Recorded information —
>>
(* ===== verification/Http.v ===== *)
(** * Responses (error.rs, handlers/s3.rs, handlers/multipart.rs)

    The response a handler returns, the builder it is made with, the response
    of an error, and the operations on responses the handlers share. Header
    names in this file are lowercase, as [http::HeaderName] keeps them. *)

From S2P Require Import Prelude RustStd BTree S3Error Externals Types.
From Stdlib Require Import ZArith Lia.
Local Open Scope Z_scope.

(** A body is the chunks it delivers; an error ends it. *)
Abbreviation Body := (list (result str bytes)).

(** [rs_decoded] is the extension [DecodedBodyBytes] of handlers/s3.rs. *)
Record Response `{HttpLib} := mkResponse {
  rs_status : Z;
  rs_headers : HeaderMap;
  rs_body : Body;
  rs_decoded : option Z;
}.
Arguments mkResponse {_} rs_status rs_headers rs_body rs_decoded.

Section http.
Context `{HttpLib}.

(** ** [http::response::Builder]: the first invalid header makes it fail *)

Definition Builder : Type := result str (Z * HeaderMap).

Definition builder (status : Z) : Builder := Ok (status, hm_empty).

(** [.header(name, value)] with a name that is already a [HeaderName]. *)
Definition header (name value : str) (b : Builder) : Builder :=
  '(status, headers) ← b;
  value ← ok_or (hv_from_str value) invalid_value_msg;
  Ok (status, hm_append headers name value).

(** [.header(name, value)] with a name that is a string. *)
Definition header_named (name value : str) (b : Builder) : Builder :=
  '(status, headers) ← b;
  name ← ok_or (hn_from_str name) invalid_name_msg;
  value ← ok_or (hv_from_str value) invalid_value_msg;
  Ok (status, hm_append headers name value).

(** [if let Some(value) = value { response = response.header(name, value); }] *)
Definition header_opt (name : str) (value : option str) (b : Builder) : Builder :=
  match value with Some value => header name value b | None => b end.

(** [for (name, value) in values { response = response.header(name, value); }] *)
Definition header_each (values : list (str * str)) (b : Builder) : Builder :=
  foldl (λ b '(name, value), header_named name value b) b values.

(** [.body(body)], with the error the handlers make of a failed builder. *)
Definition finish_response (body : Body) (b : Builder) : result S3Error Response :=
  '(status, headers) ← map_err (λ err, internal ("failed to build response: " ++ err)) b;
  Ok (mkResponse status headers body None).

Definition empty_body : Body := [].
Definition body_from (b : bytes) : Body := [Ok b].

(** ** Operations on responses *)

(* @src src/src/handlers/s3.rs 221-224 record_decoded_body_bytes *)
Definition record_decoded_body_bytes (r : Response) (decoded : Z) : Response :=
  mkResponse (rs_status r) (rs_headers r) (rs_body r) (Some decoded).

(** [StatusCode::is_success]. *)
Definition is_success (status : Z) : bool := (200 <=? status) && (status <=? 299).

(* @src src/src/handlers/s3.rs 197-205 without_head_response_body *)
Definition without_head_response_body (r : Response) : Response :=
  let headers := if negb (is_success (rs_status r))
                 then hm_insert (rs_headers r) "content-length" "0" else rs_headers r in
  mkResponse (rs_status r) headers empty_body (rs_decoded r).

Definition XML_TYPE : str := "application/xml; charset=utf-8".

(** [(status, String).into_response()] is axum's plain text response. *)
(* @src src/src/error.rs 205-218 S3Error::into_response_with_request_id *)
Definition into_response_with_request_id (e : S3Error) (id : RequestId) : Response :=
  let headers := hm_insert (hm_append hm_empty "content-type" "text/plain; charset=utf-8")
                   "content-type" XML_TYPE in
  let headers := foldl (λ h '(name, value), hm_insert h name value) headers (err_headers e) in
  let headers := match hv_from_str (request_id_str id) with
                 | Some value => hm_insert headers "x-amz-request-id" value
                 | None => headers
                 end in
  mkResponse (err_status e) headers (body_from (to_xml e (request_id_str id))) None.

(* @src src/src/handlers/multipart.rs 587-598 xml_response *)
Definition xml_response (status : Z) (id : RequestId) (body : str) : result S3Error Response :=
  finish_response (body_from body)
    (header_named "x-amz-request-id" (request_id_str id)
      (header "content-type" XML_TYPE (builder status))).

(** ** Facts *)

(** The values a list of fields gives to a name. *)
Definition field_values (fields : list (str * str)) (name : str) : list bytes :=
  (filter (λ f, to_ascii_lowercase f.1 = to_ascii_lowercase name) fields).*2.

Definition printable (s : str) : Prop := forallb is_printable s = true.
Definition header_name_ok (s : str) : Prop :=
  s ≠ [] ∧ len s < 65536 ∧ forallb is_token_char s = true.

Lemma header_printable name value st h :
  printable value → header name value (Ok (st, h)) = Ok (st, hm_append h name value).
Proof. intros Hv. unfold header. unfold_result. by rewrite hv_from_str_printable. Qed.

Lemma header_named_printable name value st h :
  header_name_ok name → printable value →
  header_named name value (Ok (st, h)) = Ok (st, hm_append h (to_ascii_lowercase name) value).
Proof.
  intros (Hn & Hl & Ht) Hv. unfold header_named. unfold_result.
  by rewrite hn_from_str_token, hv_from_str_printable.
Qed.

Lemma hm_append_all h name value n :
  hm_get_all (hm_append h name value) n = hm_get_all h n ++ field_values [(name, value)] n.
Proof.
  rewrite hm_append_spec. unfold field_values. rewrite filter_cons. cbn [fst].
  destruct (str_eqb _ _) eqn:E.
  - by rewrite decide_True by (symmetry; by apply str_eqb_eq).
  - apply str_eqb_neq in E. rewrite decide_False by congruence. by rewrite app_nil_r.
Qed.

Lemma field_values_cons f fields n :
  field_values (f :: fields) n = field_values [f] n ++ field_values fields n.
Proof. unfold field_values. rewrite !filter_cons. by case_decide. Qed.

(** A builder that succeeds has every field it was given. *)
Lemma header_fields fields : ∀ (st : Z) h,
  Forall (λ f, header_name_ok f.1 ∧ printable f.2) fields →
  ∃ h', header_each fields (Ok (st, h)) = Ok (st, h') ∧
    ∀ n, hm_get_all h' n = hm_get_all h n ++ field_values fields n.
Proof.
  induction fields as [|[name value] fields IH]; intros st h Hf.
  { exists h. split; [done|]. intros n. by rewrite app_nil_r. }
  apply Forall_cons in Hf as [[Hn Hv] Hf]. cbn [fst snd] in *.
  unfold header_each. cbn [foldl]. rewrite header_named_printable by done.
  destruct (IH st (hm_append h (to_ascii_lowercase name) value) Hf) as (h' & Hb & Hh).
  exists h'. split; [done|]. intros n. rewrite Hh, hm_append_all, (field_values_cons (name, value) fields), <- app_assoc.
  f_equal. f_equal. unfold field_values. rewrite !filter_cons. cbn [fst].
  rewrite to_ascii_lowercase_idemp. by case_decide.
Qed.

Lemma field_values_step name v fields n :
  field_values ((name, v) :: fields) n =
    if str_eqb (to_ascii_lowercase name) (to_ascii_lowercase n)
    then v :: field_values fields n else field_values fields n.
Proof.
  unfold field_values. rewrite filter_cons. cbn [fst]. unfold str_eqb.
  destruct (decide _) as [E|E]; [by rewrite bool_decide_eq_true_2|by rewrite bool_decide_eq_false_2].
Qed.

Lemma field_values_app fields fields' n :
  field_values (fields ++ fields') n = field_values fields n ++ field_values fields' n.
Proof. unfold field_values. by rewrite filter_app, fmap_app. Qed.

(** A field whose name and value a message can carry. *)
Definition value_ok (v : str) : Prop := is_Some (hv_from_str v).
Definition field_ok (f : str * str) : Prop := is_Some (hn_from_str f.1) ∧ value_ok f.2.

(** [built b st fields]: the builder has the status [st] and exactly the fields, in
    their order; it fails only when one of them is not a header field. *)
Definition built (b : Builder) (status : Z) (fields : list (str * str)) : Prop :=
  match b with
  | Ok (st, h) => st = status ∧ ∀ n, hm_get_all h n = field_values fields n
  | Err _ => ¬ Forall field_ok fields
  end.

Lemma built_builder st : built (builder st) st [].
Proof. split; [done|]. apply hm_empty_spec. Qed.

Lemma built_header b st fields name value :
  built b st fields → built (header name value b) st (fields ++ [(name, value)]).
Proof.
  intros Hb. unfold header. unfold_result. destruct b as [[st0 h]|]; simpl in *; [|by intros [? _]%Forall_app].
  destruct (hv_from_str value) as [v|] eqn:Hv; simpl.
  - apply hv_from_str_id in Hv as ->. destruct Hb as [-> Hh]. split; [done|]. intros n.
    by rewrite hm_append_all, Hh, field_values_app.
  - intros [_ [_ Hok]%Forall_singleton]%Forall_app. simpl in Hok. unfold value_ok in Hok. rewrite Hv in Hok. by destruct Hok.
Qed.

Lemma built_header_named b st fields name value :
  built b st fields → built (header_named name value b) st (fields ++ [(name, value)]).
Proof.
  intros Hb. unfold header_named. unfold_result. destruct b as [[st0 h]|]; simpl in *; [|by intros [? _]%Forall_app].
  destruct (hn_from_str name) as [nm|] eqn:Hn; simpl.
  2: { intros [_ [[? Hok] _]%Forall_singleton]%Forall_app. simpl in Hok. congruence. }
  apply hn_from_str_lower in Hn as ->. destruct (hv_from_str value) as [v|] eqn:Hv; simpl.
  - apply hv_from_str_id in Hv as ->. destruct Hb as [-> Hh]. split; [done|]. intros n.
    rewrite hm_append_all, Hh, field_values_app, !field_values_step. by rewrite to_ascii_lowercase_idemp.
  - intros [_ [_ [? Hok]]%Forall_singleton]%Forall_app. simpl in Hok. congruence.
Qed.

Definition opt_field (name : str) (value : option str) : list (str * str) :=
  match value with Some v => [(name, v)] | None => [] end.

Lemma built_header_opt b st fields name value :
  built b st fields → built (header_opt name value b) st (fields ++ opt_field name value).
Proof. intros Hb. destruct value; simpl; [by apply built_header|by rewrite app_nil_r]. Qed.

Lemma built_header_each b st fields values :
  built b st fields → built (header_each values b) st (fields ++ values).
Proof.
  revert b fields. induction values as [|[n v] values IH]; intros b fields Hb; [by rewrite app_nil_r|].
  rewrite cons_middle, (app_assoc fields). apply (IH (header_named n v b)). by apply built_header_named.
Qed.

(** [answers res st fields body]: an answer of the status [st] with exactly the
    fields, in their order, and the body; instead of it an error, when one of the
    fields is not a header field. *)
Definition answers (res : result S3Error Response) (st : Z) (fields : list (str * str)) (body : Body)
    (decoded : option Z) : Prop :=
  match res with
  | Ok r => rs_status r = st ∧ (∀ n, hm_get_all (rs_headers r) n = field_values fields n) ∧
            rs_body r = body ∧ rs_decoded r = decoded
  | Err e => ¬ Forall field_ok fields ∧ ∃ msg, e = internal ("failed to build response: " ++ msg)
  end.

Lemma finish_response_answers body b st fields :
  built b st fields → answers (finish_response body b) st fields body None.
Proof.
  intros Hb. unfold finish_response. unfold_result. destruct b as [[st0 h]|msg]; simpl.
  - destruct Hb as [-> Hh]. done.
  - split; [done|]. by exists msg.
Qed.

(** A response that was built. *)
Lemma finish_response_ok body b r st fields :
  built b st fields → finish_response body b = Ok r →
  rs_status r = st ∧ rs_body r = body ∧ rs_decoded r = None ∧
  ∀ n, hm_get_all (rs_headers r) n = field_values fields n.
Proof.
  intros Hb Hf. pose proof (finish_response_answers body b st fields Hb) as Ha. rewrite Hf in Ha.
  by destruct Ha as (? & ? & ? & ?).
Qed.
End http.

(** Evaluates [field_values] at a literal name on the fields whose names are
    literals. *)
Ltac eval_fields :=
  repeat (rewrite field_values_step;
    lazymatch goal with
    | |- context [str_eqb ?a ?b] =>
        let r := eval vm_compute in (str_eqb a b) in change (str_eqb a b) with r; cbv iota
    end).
<<
Scan the entries above for the line containing "Proof. unfold field_values. rewrite", and copy it and all lines after it exactly, down to and including the line containing "Definition value_ok (v".

Answer to the exercise —
Proof. unfold field_values. rewrite !filter_cons. by case_decide. Qed.

(** A builder that succeeds has every field it was given. *)
Lemma header_fields fields : ∀ (st : Z) h,
  Forall (λ f, header_name_ok f.1 ∧ printable f.2) fields →
  ∃ h', header_each fields (Ok (st, h)) = Ok (st, h') ∧
    ∀ n, hm_get_all h' n = hm_get_all h n ++ field_values fields n.
Proof.
  induction fields as [|[name value] fields IH]; intros st h Hf.
  { exists h. split; [done|]. intros n. by rewrite app_nil_r. }
  apply Forall_cons in Hf as [[Hn Hv] Hf]. cbn [fst snd] in *.
  unfold header_each. cbn [foldl]. rewrite header_named_printable by done.
  destruct (IH st (hm_append h (to_ascii_lowercase name) value) Hf) as (h' & Hb & Hh).
  exists h'. split; [done|]. intros n. rewrite Hh, hm_append_all, (field_values_cons (name, value) fields), <- app_assoc.
  f_equal. f_equal. unfold field_values. rewrite !filter_cons. cbn [fst].
  rewrite to_ascii_lowercase_idemp. by case_decide.
Qed.

Lemma field_values_step name v fields n :
  field_values ((name, v) :: fields) n =
    if str_eqb (to_ascii_lowercase name) (to_ascii_lowercase n)
    then v :: field_values fields n else field_values fields n.
Proof.
  unfold field_values. rewrite filter_cons. cbn [fst]. unfold str_eqb.
  destruct (decide _) as [E|E]; [by rewrite bool_decide_eq_true_2|by rewrite bool_decide_eq_false_2].
Qed.

Lemma field_values_app fields fields' n :
  field_values (fields ++ fields') n = field_values fields n ++ field_values fields' n.
Proof. unfold field_values. by rewrite filter_app, fmap_app. Qed.

(** A field whose name and value a message can carry. *)
Definition value_ok (v : str) : Prop := is_Some (hv_from_str v).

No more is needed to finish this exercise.